**EXERCISE**
Each line of the listing where "RIFF" appears should be reported.

Start of RECORDS TO PROCESS

(** [apply] *)
Definition NetworkChanges_apply (self : NetworkChanges) (value : Value) : Result Value :=
  bail_if ((bool_decide (is_Some (ch_advertised_address self)) && clear_advertised_address self)
           || (bool_decide (is_Some (ch_coordinator self)) && clear_coordinator self))
    "cannot set and clear the same advertisement";;
  match ch_name self with Some name => validate_name name | None => Ok () end;;
  network ← from_value NetworkAdvertisement (default (of_object []) (get value "network"));
  let network := changed_network self network in
  NetworkAdvertisement_validate network;;
  let value := match ch_name self with Some name => set value "name" (of_str name) | None => value end in
  Ok (set value "network" (to_value network)).
(** [field] *)
Definition registration_field (value : Value) (key : string) (max : Z) : Result (option string) :=
  match get value key with
  | None => Ok None
  | Some value =>
      s ← with_context (as_str value) ("registration " +:+ key +:+ " must be text");
      bail_if ((max <? len s) || has_control s) ("registration " +:+ key +:+ " exceeds text bounds");;
      Ok (Some s)
  end.
(** [Vec<String>] and an optional integer of at most [max], deserialized *)
Definition strings_from_value (v : Value) : Result (list string) :=
  l ← with_context (as_array v) "invalid type: expected a sequence";
  match mapM as_str l with Some l => Ok l | None => bail "invalid type: expected a string" end.
Definition optional_from_value (max : Z) (v : option Value) : Result (option Z) :=
  match v with
  | None => Ok None
  | Some v =>
      if is_null v then Ok None
      else match as_u64 v with
           | Some n => if n <=? max then Ok (Some n) else bail "invalid value: integer out of range"
           | None => bail "invalid type: expected an integer"
           end
  end.
(** [model["backend"] == backend]: what is missing is not a text. *)
Definition registered_backend (model : Value) (backend : string) : bool :=
  match get model "backend" with Some v => as_str v =?s Some backend | None => false end.
Definition validate_memory (limit : option Z) : Result () :=
  bail_if match limit with Some mib => negb (mib within 64 ..= 1048576) | None => false end
    "Owned-process job memory limit must be 64-1048576 MiB, or explicit default".
Definition validate_cpu_threads (threads : option Z) : Result () :=
  bail_if match threads with Some n => negb (n within 1 ..= 256) | None => false end
    "CPU threads must be 1-256, or omitted for backend defaults".
Definition registration_model (model : Value) : Result PeerModel :=
  ensure (is_object model) "registration model must be an object";;
  model_id ← registration_field model "model_id" 256;
  model_id ← with_context (match model_id with Some s => if is_empty s then None else Some s | None => None end)
               "registration model needs model_id";
  metadata ← match get model "model_metadata" with
             | Some raw => metadata ← from_value ModelMetadata raw; ModelMetadata_validate metadata;; Ok (Some metadata)
             | None => Ok None
             end;
  backend ← registration_field model "backend" 64;
  modality ← registration_field model "modality" 64;
  limit ← optional_from_value u64_max (get model "job_memory_limit_mib");
  validate_memory limit;;
  bail_if (bool_decide (is_Some limit) && negb (registered_backend model "llamacpp"))
    "Job memory limits require an owned local GGUF backend";;
  threads ← optional_from_value 65535 (get model "cpu_threads");
  validate_cpu_threads threads;;
  bail_if (bool_decide (is_Some threads) && negb (registered_backend model "llamacpp"))
    "CPU thread settings require a local GGUF backend";;
  Ok {| pm_model_id := model_id; pm_backend := backend; pm_modality := modality; pm_model_metadata := metadata;
        pm_cpu_threads := threads; pm_job_memory_limit_mib := limit |}.
Definition model_identity (m : PeerModel) : option string * string := (pm_backend m, pm_model_id m).
Definition from_registration (message : Value) : Result PeerRecord :=
  node_id ← registration_field message "node_id" 128;
  node_id ← with_context node_id "registration needs node_id";
  validate_remote_node_id node_id;;
  display_name ← registration_field message "name" 256;
  network ← from_value NetworkAdvertisement (default (of_object []) (get message "network"));
  NetworkAdvertisement_validate network;;
  capabilities ← strings_from_value (default (of_array []) (get message "capabilities"));
  bail_if ((128 <? Z.of_nat (length capabilities))
           || existsb (fun s => is_empty s || (128 <? len s) || has_control s) capabilities)
    "registration capability list exceeds bounds";;
  models ← match get message "models" with
           | Some raw =>
               raw ← with_context (as_array raw) "registration models must be a list";
               bail_if (64 <? Z.of_nat (length raw)) "registration model list exceeds 64 entries";;
               mapM registration_model raw
           | None => Ok []
           end;
  bail_if (negb (bool_decide (NoDup (model_identity <$> models))))
    "registration contains duplicate backend/model identities";;
  Ok {| pr_node_id := node_id; pr_display_name := default node_id display_name; pr_network := network;
        pr_capabilities := capabilities; pr_models := models |}.
(** A canonical recording of about the approved duration is accepted. *)
Lemma canonical_valid n pcm b :
  Audio_validate self = Ok () -> samples_ok n -> blen pcm = n -> b = wav_header self n ++ pcm ->
  validate_transport_wav self b = Ok ().
Proof.
  intros Ha Hn Hp Hb. pose proof (samples_range _ _ Ha Hn) as (Hn1 & Hn2 & _).
  destruct (canonical_chunks _ _ _ Ha Hn Hp Hb) as [Hc1 Hc2].
  destruct (canonical_fields _ _ _ Hb) as
    (Hl & E0 & E4 & E8 & E12 & E16 & _ & _ & _ & _ & _ & _ & E36 & E40 & _).
  destruct Hn as (Hn0 & Hm & Hd).
  assert (wav_chunks self (length b) b (12, (false, None)) = Ok (true, Some n)) as Hw.
  { assert (exists k, length b = S (S k)) as [k ->] by (exists (length b - 2)%nat; unfold blen in *; lia).
    cbn [wav_chunks fst snd]. rewrite (proj2 (Z.leb_gt _ _)) by lia. rewrite Hc1. cbn [mbind Result_bind fst].
    rewrite (proj2 (Z.leb_gt _ _)) by lia. rewrite Hc2. cbn [mbind Result_bind].
    destruct k; cbn [wav_chunks fst snd]; by rewrite (proj2 (Z.leb_le _ _)) by lia. }
  unfold validate_transport_wav. apply bind_unit_Ok. split.
  - unfold validate_wav. rewrite Ha, Hw. cbn [mbind Result_bind]. apply bind_unit_Ok. split.
    + apply bail_if_Ok. rewrite E0, E4, E8, le_to_le by (simpl; lia). unfold maximum_bytes. bool_lia.
    + simpl. apply bail_if_Ok. unfold abs_diff. bool_lia.
  - apply bail_if_Ok. rewrite E12, E16, E36, E40, !le_to_le by (simpl; lia). bool_lia.
Qed.
(** What an accepted recording holds. *)
Lemma validate_wav_samples b :
  validate_wav self b = Ok () ->
  Audio_validate self = Ok () /\ 44 <= blen b <= maximum_bytes self
  /\ sub b 0 4 = tag "RIFF" /\ sub b 8 12 = tag "WAVE" /\ le (sub b 4 8) + 8 = blen b
  /\ exists n, wav_chunks self (length b) b (12, (false, None)) = Ok (true, Some n) /\ samples_ok n.
Proof.
  intros H. unfold validate_wav in H. apply bind_unit_Ok in H as [Ha H].
  apply bail_if_bind in H as [Hg H]. rewrite !orb_false_iff, !negb_false_iff, !bool_decide_eq_true in Hg.
  destruct Hg as ((((Hg1%Z.ltb_ge & Hg2%Z.ltb_ge) & Hg3) & Hg4) & Hg5%Z.eqb_eq).
  apply bind_Ok in H as ([format data] & Hw & H). simpl in H. destruct data as [n|]; [|done].
  simpl in H. apply bail_if_Ok in H. rewrite !orb_false_iff, !negb_false_iff in H.
  destruct H as (((-> & Hm%Z.eqb_eq) & Hd%Z.ltb_ge) & _). unfold abs_diff in Hd.
  split_and!; try done. exists n. split; [done|]. split_and!; [|done..].
  apply wav_chunks_data in Hw as (p & _ & _ & _ & <- & _); [apply le_range|done].
Qed.
Lemma canonical_parse b :
  44 <= blen b -> sub b 0 4 = tag "RIFF" -> sub b 8 12 = tag "WAVE" -> sub b 12 16 = tag "fmt " ->
  sub b 36 40 = tag "data" -> le (sub b 4 8) + 8 = blen b -> le (sub b 16 20) = 16 ->
  le (sub b 40 44) = blen b - 44 -> format_differs self false 16 (sub b 20 36) = false ->
  b = wav_header self (blen b - 44) ++ drop 44 b.
Proof.
  intros Hl E0 E8 E12 E36 E4 E16 E40 Hf.
  unfold format_differs in Hf. rewrite !sub_sub in Hf by lia.
  change (20 + 0) with 20 in Hf; change (20 + 2) with 22 in Hf; change (20 + 4) with 24 in Hf;
    change (20 + 8) with 28 in Hf; change (20 + 12) with 32 in Hf; change (20 + 14) with 34 in Hf;
    change (20 + 16) with 36 in Hf.
  rewrite !orb_false_iff, !negb_false_iff, !Z.eqb_eq in Hf.
  destruct Hf as ((((((_ & E20) & E22) & E24) & E28) & E32) & E34).
  change b with (drop (Z.to_nat 0) b) at 1.
  rewrite (sub_split b 0 4), (sub_split b 4 8), (sub_split b 8 12), (sub_split b 12 16),
    (sub_split b 16 20), (sub_split b 20 22), (sub_split b 22 24), (sub_split b 24 28), (sub_split b 28 32),
    (sub_split b 32 34), (sub_split b 34 36), (sub_split b 36 40), (sub_split b 40 44) by lia.
  rewrite E0, E8, E12, E36, (to_le_sub b 4 8 4 (blen b - 44 + 36)), (to_le_sub b 16 20 4 16),
    (to_le_sub b 20 22 2 1), (to_le_sub b 22 24 2 (channels self)), (to_le_sub b 24 28 4 (sample_rate self)),
    (to_le_sub b 28 32 4 (sample_rate self * channels self * 2)), (to_le_sub b 32 34 2 (channels self * 2)),
    (to_le_sub b 34 36 2 16), (to_le_sub b 40 44 4 (blen b - 44)) by (done || lia).
  reflexivity.
Qed.
Lemma transport_chunks b n :
  sub b 12 16 = tag "fmt " -> le (sub b 16 20) = 16 -> sub b 36 40 = tag "data" -> 44 <= blen b ->
  le (sub b 40 44) = blen b - 44 ->
  wav_chunks self (length b) b (12, (false, None)) = Ok (true, Some n) ->
  n = blen b - 44 /\ format_differs self false 16 (sub b 20 36) = false.
Proof.
  intros E12 E16 E36 Hl E40 Hw.
  assert (exists k, length b = S (S k)) as [k Hk] by (exists (length b - 2)%nat; unfold blen in *; lia).
  rewrite Hk in Hw. cbn [wav_chunks fst snd] in Hw. rewrite (proj2 (Z.leb_gt _ _)) in Hw by lia.
  apply bind_Ok in Hw as ([next [f d]] & Ht & Hw).
  apply wav_chunk_Ok in Ht as (m & [-> _ -> _] & _ & Hcase); [|done].
  change (sub b (12 + 4) (12 + 8)) with (sub b 16 20) in *. rewrite E16 in *.
  change (sub b 12 (12 + 4)) with (sub b 12 16) in Hcase. rewrite E12 in Hcase.
  destruct Hcase as [(_ & _ & Hf & [= -> ->])|[(Hid & _)|(Hid & _)]]; [|done..].
  change (sub b (12 + 8) (12 + 24)) with (sub b 20 36) in Hf.
  change (12 + 8 + 16 + 16 mod 2) with 36 in Hw. cbn [fst snd] in Hw.
  rewrite (proj2 (Z.leb_gt _ _)) in Hw by lia.
  apply bind_Ok in Hw as ([next [f d]] & Ht & Hw).
  apply wav_chunk_Ok in Ht as (m & Ht & _ & Hcase); [|done].
  change (sub b 36 (36 + 4)) with (sub b 36 40) in Hcase. rewrite E36 in Hcase.
  destruct Hcase as [(Hid & _)|[(_ & _ & [= -> ->])|(_ & Hid & _)]]; [done| |done].
  apply wav_chunks_data in Hw; [|apply turn_advances in Ht; lia].
  destruct Ht as [Hm _ _ _]. change (sub b (36 + 4) (36 + 8)) with (sub b 40 44) in Hm. split; [lia|done].
Qed.
Definition conditional_decision (self : ConditionalPipeline) (index : nat)
    (values : gmap string Value) (skipped : gset string) : Result Decision :=
  step ← with_context (steps (graph self) !! index) "Conditional step index unavailable";
  let condition := conditions self !! step_name step in
  let inputs_decision :=
    match skipped_input skipped (inputs step) with
    | Some source => Ok (SkipDependency source ((fun _ => true) <$> condition))
    | None => Ok (Run ((fun _ => true) <$> condition))
    end in
  match condition with
  | Some c =>
      if bool_decide (cond_source_step c ∈ skipped)
      then Ok (SkipDependency (cond_source_step c) None)
      else
        source ← with_context (values !! cond_source_step c)
          "Conditional source result unavailable";
        holds ← Condition_matches c source;
        if (holds : bool) then inputs_decision else Ok SkipCondition
  | None => inputs_decision
  end.

(** ** Confirming a reported path *)

(** One iteration of the loop of [confirmed_result]: the set of the skipped
    steps so far, the position and the outcome reported there. *)
Definition confirm_outcome (definition : ConditionalPipeline) (report : ConditionalResult)
    (state_in : gset string) (entry : nat * StepOutcome) : Result (gset string) :=
  let '(index, outcome) := entry in
  let skipped := state_in in
  match steps (graph definition) !! index with
  | None => Err (Panic "index out of bounds")
  | Some step =>
      let condition := conditions definition !! step_name step in
      bail_if (negb (outcome_id outcome =?s step_name step))
        "Conditional outcome order changed";;
      let guard_skipped := match condition with
                           | Some c => bool_decide (cond_source_step c ∈ skipped)
                           | None => false
                           end in
      let input_skipped :=
        existsb (fun i => bool_decide (source_step i ∈ skipped)) (inputs step) in
      match state outcome with
      | Completed | Failed =>
          bail_if (guard_skipped || input_skipped
                   || bool_decide (is_Some (skipped_dependency outcome))
                   || negb (condition_matched outcome =?s ((fun _ => true) <$> condition)))
            "Conditional operation cannot run with skipped or unconfirmed inputs";;
          bail_if ((state outcome =?s Failed)
                   && (cr_success report
                       || negb (S index =? length (cr_outcomes report))%nat
                       || negb (capability step =?s "process.exec")
                       || negb (action step =?s "run")
                       || negb (get (cr_output report) "success" =?s Some (of_bool false))))
            "Conditional known failure lacks exact native-exit evidence";;
          Ok skipped
      | SkippedCondition =>
          bail_if (bool_decide (condition = None) || guard_skipped
                   || negb (condition_matched outcome =?s Some false)
                   || bool_decide (is_Some (skipped_dependency outcome)))
            "Conditional skip lacks a completed guard source";;
          Ok ({[step_name step]} ∪ skipped)
      | SkippedDependency =>
          source ← with_context (skipped_dependency outcome) "Skipped dependency missing";
          let allowed :=
            if guard_skipped then
              match condition with Some c => cond_source_step c =?s source | None => false end
              && (condition_matched outcome =?s None)
            else
              existsb (fun i => (source_step i =?s source) && bool_decide (source ∈ skipped))
                (inputs step)
              && (condition_matched outcome =?s ((fun _ => true) <$> condition)) in
          bail_if (negb allowed)
            "Conditional dependency skip is not supported by prior outcomes";;
          Ok ({[step_name step]} ∪ skipped)
      end
  end.
(* ===== verification/Runtime.v ===== *)
(** * Pipeline execution

    crates/eefn/src/pipeline_runtime.rs: the finite execution of one accepted
    grant, one stage after another, with the accounting of retained results,
    and the confirmation of its result.

    The executor calls the node engine, the grant ledger and the clocks.
    These are the operations of the class [Engine], over an abstract machine
    state that every call may change; the execution is a computation of the
    monad [Eff], which threads the machine and logs the two kinds of effect
    the theorems are about. *)
From S2P Require Import Prelude Text External Instances Context Grant Peer Pipeline Conditional Progress.

Open Scope Z_scope.

(** What the executor asks of the node engine (engine.rs), the ledger and the
    clocks. *)
Class Engine {J : Json} := {
  Machine : Type;
  check_grant_admission : ExecutionGrant -> Machine -> Result () * Machine;
  check_grant_policy : ExecutionGrant -> Machine -> Result () * Machine;
  check_operation_policy : OperationShape -> GrantLimits -> bool -> Machine -> Result () * Machine;
  (** [GrantLedger::record_pipeline_progress], then the engine's *)
  record_pipeline_progress : ExecutionGrant -> PipelineProgress -> Machine -> Result () * Machine;
  now_ms : Machine -> Result Z * Machine;
  instant_now : Machine -> Result Z * Machine;
  execute_with_python_output_limit :
    string -> string -> Value -> option Z -> option Z -> Machine -> Result Value * Machine;
}.

Inductive Event {J : Json} :=
| Observed (index : nat) (progress : PipelineProgress)
| Invoked (index : nat) (capability action : string) (params : Value).

Definition Eff {J : Json} {E : Engine} (A : Type) : Type :=
  Machine * list Event -> Result A * (Machine * list Event).

Section Effects.
Context {J : Json} {E : Engine}.
#[export] Instance Eff_ret : MRet Eff := fun A x st => (Ok x, st).
#[export] Instance Eff_bind : MBind Eff := fun A B k m st =>
  match m st with
  | (Ok x, st') => k x st'
  | (Err e, st') => (Err e, st')
  end.
Definition lift {A} (r : Result A) : Eff A := fun st => (r, st).
Definition call {A} (f : Machine -> Result A * Machine) : Eff A := fun '(m, log) =>
  let '(r, m') := f m in (r, (m', log)).
Definition emit (e : Event) : Eff () := fun '(m, log) => (Ok (), (m, log ++ [e])).
End Effects.

Inductive Definition_ {J : Json} :=
| Finite (graph : FinitePipeline)
| Conditional (definition : ConditionalPipeline).

Record PipelineResult {J : Json} := {
  pr_schema_version : Z;
  pr_report_type : string;
  pr_success : bool;
  pr_completed_steps : list string;
  pr_failed_step : option string;
  pr_output : Value;
}.

(** The variables of the loop of [execute]. *)
Record Loop {J : Json} := {
  references : gmap string Z;
  values : gmap string Value;
  sizes : gmap string Z;
  retained : Z;
  skipped : gset string;
  outcomes : list StepOutcome;
}.

Section Runtime.
Context {J : Json} `{!Serde FinitePipeline, !Serde ConditionalPipeline, !Serde ConditionalResult,
                     !Serde PipelineResult}.
(* ===== verification/Report.v ===== *)
(** * Grant reports and the run loop

    crates/eefn/src/grants.rs: the report of a grant's fate, what makes a
    report acceptable for a grant, and the loop that runs an accepted grant
    under its deadline, its clocks, the local policy and the stop signal. *)
From S2P Require Import Prelude Text External Instances Context Grant Peer Pipeline Conditional Progress Runtime.

Open Scope Z_scope.

Inductive ReceiptState := Accepted | RCompleted | Unknown | Rejected.
#[export] Instance ReceiptState_eq_dec : EqDecision ReceiptState.
Proof. solve_decision. Defined.

Record GrantReport {J : Json} := {
  r_schema_version : Z;
  r_state : ReceiptState;
  r_grant_id : string;
  r_grant_sha256 : string;
  r_issuer_id : string;
  r_session_id : string;
  r_executor_node : string;
  r_job_id : string;
  r_task_id : string;
  r_attempt : Z;
  r_plan_sha256 : string;
  accepted : bool;
  persisted : bool;
  execution_may_have_started : bool;
  success : bool;
  data : Value;
  error_code : option string;
}.
Arguments GrantReport {J}.

(** [matches!(state, ReceiptState::Completed | ReceiptState::Unknown)] *)
Definition terminal (s : ReceiptState) : bool :=
  match s with RCompleted | Unknown => true | Accepted | Rejected => false end.

Section Reports.
Context {J : Json} {Sh : Sha256} `{!Serde FinitePipeline, !Serde ConditionalPipeline,
  !Serde ConditionalResult, !Serde PipelineResult, !Serde ExecutionGrant, !PeerOperations}.

Definition grant_digest (g : ExecutionGrant) : string := definition_digest (to_value g).

Definition GrantReport_new (g : ExecutionGrant) (state : ReceiptState) (data : Value)
    (error_code : option string) : GrantReport := {|
  r_schema_version := 1;
  r_state := state;
  r_grant_id := g_grant_id g;
  r_grant_sha256 := grant_digest g;
  r_issuer_id := g_issuer_id g;
  r_session_id := g_session_id g;
  r_executor_node := g_executor_node g;
  r_job_id := g_job_id g;
  r_task_id := g_task_id g;
  r_attempt := g_attempt g;
  r_plan_sha256 := g_plan_sha256 g;
  accepted := negb (state =?s Rejected);
  persisted := negb (state =?s Rejected);
  execution_may_have_started := terminal state;
  success := (state =?s RCompleted) && bool_decide (error_code = None);
  data := data;
  error_code := error_code;
|}.

Definition too_large (r : GrantReport) : bool :=
  is_null (data r) && negb (success r) && (error_code r =?s Some "result_too_large").
Definition native_failure (g : ExecutionGrant) (data : Value) : bool :=
  (g_capability g =?s "process.exec") && (g_action g =?s "run")
  && ((get data "success" ≫= as_bool) =?s Some false).
(** A reader for flat objects whose strings hold no separators. *)
Fixpoint split_all (fuel : nat) (sep s : string) : list string :=
  match fuel, split_once sep s with
  | S fuel, Some (a, b) => a :: split_all fuel sep b
  | _, _ => [s]
  end.
Fixpoint without_quotes (s : string) : string :=
  match s with
  | "" => ""
  | String a s => if (byte a =? 34) || (byte a =? 123) || (byte a =? 125) then without_quotes s
                  else String a (without_quotes s)
  end.
Definition flat_fields (s : string) : gmap string string :=
  list_to_map (omap (split_once ":") (split_all 32 "," (without_quotes s))).
Fixpoint digits (s : string) (acc : Z) : Z :=
  match s with "" => acc | String a s => digits s (10 * acc + (byte a - 48)) end.
Definition progress_of_text (s : string) : option PipelineProgress :=
  let f := flat_fields s in
  let num k := (fun t => digits t 0) <$> (f !! k) in
  let flag k := (fun t => t =?s "true") <$> (f !! k) in
  v ← num "schema_version"; q ← num "sequence"; ph ← f !! "phase"; st ← f !! "current_step";
  c ← num "completed_steps"; t ← num "total_steps"; r1 ← num "retained_encoded_bytes";
  r2 ← num "resolved_encoded_bytes"; at_ms ← num "recorded_at_ms"; d ← flag "durable";
  tc ← flag "termination_confirmed";
  Some {| pp_schema_version := v; sequence := q;
          phase := (if ph =?s "pending" then PhasePending else if ph =?s "starting" then PhaseStarting
                    else if ph =?s "completed" then PhaseCompleted else PhaseFailed);
          current_step := st; completed_steps := c; total_steps := t; retained_encoded_bytes := r1;
          resolved_encoded_bytes := r2; recorded_at_ms := at_ms; durable := d;
          termination_confirmed := tc |}.
#[export] Instance progress_serde : Serde PipelineProgress := {
  to_value := tree_of_progress;
  from_value _ := bail "unused";
  to_json p := tree_to_json (tree_of_progress p);
  from_json s := with_context (progress_of_text s) "invalid observation";
}.
Definition state_name (s : ReceiptState) : string :=
  match s with Accepted => "accepted" | RCompleted => "completed" | Unknown => "unknown" | Rejected => "rejected" end.
Definition tree_of_report (r : GrantReport) : Tree :=
  TObj [("schema_version", TInt (r_schema_version r)); ("state", TStr (state_name (r_state r)));
        ("grant_id", TStr (r_grant_id r)); ("grant_sha256", TStr (r_grant_sha256 r));
        ("issuer_id", TStr (r_issuer_id r)); ("session_id", TStr (r_session_id r));
        ("executor_node", TStr (r_executor_node r)); ("job_id", TStr (r_job_id r));
        ("task_id", TStr (r_task_id r)); ("attempt", TInt (r_attempt r));
        ("plan_sha256", TStr (r_plan_sha256 r)); ("accepted", TBool (accepted r));
        ("persisted", TBool (persisted r));
        ("execution_may_have_started", TBool (execution_may_have_started r));
        ("success", TBool (success r)); ("data", data r); ("error_code", tree_opt (error_code r))].
#[export] Instance report_serde : Serde GrantReport := {
  to_value := tree_of_report;
  from_value _ := bail "unused";
  to_json r := tree_to_json (tree_of_report r);
  from_json _ := bail "unused";
}.
#[export] Instance demo_storage : Storage :=
  { page_size _ := 4096; page_count _ := 10; event_reserved _ := Ok 0 }.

End of RECORDS TO PROCESS

**EXERCISE RESULT**
  /\ sub b 0 4 = tag "RIFF" /\ sub b 8 12 = tag "WAVE" /\ le (sub b 4 8) + 8 = blen b
  44 <= blen b -> sub b 0 4 = tag "RIFF" -> sub b 8 12 = tag "WAVE" -> sub b 12 16 = tag "fmt " ->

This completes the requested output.